EXERCISE: Check each line of the entries below for the string "list"; copy every line where it appears.

EXCERPTED DATA:
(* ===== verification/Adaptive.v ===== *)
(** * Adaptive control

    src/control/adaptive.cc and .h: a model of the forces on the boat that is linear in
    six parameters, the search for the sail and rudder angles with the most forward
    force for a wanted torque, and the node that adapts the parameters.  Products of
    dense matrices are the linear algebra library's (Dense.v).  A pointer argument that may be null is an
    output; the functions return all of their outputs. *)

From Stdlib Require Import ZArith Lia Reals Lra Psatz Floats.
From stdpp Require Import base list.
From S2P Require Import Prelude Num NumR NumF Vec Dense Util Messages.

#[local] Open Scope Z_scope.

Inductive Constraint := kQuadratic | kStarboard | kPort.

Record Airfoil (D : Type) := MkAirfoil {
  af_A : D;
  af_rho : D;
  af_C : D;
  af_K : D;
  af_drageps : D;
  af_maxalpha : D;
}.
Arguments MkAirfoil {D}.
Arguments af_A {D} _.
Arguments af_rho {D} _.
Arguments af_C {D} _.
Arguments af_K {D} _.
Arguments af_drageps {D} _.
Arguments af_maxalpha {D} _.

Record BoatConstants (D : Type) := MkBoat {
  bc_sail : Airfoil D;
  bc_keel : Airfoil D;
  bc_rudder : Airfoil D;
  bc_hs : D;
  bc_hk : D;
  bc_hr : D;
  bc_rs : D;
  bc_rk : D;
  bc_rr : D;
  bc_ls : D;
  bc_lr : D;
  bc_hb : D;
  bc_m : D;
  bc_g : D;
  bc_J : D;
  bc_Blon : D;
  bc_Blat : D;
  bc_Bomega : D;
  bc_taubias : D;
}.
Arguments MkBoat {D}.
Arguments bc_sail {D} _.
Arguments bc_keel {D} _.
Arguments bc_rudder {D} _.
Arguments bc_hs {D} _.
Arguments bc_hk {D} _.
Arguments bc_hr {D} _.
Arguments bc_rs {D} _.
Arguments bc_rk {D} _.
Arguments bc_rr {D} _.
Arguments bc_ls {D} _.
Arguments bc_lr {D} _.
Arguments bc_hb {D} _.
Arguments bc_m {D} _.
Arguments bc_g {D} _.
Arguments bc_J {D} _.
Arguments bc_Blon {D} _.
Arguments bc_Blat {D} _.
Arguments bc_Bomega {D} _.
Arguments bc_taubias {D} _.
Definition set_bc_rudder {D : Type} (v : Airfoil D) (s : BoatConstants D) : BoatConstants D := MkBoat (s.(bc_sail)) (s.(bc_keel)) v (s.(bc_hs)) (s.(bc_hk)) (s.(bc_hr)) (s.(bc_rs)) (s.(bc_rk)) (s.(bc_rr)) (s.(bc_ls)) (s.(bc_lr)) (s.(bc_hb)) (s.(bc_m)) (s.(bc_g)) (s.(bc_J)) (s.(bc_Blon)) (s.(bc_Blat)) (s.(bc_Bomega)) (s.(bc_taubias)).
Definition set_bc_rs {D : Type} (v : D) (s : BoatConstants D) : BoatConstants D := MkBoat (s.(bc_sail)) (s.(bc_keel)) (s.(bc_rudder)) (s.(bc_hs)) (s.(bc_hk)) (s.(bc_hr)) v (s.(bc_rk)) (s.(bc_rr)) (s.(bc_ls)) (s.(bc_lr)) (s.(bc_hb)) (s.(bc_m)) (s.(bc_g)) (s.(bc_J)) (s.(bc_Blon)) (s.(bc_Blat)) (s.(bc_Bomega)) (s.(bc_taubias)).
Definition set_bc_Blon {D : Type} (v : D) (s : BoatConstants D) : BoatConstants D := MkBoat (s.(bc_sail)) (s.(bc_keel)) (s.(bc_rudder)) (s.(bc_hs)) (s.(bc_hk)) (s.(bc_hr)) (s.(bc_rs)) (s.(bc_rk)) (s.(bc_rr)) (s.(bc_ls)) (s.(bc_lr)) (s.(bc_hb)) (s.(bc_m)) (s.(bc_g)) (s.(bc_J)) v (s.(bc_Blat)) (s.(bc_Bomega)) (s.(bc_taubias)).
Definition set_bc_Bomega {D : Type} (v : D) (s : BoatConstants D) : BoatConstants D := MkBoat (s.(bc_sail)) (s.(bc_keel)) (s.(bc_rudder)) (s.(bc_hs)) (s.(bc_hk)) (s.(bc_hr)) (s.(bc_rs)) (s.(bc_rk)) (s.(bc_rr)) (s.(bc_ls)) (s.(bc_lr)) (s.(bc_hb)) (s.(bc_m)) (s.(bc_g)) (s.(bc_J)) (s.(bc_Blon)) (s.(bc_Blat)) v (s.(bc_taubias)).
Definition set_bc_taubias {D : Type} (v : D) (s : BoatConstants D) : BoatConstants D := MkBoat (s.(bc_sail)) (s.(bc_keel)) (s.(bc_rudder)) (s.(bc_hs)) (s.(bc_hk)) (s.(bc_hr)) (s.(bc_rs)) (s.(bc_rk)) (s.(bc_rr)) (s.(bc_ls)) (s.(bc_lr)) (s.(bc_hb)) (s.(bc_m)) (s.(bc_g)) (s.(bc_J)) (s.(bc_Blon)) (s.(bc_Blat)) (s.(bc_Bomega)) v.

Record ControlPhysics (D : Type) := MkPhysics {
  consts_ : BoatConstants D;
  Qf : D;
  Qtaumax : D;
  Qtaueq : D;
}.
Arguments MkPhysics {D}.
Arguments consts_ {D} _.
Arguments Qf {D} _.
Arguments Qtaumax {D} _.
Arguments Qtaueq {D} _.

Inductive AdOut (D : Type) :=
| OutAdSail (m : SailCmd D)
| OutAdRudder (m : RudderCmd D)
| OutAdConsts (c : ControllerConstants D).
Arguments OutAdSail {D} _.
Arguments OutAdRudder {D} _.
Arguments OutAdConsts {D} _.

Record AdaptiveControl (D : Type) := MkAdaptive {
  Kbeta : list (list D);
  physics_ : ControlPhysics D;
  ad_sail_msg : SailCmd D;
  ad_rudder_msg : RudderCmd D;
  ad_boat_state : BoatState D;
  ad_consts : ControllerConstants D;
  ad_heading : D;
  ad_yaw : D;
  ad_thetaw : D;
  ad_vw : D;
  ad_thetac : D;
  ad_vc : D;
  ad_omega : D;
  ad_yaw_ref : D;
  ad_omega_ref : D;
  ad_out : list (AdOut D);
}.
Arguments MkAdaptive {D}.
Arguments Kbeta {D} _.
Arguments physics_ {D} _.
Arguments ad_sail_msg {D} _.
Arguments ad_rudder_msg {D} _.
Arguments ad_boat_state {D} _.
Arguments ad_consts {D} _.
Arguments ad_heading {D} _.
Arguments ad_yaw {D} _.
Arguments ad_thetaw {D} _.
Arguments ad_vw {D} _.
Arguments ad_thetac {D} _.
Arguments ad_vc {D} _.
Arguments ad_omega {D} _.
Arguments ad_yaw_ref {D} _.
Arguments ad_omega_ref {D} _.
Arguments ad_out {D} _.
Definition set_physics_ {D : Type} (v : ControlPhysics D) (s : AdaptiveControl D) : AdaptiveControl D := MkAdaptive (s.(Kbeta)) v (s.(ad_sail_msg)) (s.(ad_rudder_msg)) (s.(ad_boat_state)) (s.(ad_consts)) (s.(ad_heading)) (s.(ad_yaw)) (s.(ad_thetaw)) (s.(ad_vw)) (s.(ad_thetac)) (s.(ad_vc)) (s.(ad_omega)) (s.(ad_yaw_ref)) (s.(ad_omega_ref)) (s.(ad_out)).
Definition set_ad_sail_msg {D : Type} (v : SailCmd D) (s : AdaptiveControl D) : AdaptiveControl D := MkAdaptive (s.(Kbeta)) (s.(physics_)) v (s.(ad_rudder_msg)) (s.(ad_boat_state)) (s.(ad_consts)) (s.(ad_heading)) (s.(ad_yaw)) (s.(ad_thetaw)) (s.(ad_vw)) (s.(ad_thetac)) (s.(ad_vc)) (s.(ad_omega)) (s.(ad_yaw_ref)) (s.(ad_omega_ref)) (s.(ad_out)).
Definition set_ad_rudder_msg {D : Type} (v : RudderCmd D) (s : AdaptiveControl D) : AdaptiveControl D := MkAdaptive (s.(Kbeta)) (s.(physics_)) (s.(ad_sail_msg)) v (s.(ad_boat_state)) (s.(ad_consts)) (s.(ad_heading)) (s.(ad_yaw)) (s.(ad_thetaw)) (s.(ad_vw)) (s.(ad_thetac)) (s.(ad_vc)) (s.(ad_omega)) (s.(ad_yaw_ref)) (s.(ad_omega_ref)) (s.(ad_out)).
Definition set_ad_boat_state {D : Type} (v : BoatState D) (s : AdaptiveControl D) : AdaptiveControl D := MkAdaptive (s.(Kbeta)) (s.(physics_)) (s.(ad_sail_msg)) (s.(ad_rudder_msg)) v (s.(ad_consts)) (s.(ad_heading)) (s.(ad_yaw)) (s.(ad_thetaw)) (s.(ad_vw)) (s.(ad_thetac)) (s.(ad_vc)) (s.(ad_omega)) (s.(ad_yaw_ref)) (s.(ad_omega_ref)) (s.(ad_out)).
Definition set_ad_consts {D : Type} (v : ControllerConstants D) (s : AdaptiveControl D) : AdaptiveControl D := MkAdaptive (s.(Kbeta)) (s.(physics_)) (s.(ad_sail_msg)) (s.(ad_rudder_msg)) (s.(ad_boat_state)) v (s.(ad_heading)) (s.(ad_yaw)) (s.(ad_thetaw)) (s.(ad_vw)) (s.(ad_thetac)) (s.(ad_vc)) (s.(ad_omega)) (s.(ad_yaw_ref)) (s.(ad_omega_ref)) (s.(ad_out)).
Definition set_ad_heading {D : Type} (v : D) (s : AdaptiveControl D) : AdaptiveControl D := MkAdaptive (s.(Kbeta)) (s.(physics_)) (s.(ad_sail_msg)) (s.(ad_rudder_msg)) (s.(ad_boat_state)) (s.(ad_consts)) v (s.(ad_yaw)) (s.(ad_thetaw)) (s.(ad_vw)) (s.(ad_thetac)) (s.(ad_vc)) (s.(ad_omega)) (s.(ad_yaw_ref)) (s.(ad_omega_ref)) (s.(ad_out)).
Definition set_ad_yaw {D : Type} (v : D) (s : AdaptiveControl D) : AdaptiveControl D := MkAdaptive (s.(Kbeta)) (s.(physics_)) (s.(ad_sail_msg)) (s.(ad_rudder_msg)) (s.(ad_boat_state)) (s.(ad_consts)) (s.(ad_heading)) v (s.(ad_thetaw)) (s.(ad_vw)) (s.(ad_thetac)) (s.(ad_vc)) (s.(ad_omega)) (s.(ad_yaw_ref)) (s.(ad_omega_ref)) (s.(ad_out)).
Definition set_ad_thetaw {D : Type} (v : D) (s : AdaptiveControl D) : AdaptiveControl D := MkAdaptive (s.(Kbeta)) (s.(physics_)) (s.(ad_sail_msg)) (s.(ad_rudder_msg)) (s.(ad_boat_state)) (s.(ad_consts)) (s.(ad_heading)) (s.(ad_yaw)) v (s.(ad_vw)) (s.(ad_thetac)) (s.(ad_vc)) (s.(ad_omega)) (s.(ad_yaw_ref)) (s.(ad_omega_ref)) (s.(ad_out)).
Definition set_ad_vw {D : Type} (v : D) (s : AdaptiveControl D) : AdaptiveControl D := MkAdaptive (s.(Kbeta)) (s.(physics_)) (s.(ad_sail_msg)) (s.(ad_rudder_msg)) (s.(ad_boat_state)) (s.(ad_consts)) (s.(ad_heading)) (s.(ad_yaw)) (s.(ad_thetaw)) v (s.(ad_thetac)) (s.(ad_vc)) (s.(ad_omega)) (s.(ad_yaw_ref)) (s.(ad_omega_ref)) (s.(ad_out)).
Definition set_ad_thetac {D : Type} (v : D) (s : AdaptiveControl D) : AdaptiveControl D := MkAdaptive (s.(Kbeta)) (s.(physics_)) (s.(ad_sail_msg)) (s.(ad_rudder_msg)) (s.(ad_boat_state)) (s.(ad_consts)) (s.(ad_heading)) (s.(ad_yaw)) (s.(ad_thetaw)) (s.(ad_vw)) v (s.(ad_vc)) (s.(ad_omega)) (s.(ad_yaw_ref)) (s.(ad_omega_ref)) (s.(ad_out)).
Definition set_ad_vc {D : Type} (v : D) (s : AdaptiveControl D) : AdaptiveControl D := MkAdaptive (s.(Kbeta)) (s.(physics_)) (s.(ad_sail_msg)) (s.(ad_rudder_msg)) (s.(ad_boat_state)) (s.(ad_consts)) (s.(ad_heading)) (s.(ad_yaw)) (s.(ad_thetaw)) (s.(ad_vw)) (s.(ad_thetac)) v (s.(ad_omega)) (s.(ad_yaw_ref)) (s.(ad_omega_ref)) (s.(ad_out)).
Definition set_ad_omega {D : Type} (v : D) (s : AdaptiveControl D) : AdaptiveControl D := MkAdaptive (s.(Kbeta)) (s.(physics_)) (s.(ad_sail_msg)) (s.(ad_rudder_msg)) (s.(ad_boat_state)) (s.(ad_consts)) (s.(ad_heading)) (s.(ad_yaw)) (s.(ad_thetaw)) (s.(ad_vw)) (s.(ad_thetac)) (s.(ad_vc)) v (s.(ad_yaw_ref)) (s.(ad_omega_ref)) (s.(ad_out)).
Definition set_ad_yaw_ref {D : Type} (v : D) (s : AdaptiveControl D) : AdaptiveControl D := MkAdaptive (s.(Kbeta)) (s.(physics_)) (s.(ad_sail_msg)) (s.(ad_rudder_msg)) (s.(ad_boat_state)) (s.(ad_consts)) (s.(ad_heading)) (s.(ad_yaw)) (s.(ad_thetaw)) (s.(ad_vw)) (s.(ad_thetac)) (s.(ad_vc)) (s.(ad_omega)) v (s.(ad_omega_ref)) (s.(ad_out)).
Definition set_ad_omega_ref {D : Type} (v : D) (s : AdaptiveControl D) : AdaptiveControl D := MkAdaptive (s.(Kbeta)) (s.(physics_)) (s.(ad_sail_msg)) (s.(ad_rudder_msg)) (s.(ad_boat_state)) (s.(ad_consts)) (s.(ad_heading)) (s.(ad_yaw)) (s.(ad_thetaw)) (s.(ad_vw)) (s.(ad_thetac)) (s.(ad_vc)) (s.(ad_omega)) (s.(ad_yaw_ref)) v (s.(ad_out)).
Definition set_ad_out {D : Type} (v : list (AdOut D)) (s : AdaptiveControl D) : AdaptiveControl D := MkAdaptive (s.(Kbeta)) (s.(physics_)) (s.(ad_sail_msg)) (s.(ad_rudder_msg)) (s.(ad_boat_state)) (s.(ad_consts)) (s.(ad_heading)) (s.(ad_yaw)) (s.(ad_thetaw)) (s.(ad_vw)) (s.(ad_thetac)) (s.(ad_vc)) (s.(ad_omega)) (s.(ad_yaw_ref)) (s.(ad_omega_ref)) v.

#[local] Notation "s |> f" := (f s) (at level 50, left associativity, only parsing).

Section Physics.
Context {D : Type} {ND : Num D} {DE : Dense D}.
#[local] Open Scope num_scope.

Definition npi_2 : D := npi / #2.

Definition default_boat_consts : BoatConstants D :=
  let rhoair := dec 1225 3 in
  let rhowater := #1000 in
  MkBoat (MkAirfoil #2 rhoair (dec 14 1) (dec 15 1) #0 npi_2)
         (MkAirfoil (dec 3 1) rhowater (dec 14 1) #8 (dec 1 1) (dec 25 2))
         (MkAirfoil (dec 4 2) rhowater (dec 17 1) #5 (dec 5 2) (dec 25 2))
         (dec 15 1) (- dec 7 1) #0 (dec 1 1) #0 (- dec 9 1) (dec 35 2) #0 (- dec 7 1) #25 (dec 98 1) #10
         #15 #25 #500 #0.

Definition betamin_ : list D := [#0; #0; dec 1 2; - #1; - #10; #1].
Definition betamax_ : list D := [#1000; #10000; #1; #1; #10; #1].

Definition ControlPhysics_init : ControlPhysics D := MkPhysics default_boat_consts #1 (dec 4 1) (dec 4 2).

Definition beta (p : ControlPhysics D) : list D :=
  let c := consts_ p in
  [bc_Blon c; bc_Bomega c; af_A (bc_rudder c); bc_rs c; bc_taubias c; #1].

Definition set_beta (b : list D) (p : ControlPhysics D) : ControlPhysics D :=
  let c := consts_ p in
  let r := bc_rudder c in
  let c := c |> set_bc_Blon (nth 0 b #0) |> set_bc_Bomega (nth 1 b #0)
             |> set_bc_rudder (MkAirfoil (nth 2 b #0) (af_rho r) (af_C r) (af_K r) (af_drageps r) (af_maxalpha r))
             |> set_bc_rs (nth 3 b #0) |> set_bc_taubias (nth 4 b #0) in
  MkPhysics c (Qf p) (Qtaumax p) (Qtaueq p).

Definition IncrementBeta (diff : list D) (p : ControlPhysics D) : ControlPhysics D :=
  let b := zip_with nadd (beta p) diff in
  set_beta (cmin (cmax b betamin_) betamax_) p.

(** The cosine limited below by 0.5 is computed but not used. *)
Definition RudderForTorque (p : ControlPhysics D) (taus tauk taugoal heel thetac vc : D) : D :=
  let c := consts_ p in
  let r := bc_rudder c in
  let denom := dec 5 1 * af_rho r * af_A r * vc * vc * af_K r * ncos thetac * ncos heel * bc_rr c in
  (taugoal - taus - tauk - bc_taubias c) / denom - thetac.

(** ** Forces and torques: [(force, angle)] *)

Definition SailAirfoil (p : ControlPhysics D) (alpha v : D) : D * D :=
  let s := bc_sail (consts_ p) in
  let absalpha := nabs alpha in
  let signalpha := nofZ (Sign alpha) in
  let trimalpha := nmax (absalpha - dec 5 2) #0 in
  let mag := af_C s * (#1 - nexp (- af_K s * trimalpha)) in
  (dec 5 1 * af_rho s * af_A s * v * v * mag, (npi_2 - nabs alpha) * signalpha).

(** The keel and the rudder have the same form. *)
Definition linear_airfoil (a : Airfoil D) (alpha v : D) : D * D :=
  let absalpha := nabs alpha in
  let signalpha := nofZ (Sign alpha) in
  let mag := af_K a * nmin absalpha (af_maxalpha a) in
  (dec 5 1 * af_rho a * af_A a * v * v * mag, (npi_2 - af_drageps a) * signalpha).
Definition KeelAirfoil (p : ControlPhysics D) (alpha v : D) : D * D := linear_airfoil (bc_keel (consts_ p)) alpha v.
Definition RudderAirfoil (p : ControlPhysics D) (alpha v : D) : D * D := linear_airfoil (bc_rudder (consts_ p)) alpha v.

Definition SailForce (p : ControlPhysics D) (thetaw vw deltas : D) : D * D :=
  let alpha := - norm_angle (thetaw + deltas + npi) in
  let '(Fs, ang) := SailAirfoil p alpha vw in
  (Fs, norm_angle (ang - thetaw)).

EXERCISE RESPONSE:
From stdpp Require Import base list.
  Kbeta : list (list D);
  ad_out : list (AdOut D);
Definition set_ad_out {D : Type} (v : list (AdOut D)) (s : AdaptiveControl D) : AdaptiveControl D := MkAdaptive (s.(Kbeta)) (s.(physics_)) (s.(ad_sail_msg)) (s.(ad_rudder_msg)) (s.(ad_boat_state)) (s.(ad_consts)) (s.(ad_heading)) (s.(ad_yaw)) (s.(ad_thetaw)) (s.(ad_vw)) (s.(ad_thetac)) (s.(ad_vc)) (s.(ad_omega)) (s.(ad_yaw_ref)) (s.(ad_omega_ref)) v.
Definition betamin_ : list D := [#0; #0; dec 1 2; - #1; - #10; #1].
Definition betamax_ : list D := [#1000; #10000; #1; #1; #10; #1].
Definition beta (p : ControlPhysics D) : list D :=
Definition set_beta (b : list D) (p : ControlPhysics D) : ControlPhysics D :=
Definition IncrementBeta (diff : list D) (p : ControlPhysics D) : ControlPhysics D :=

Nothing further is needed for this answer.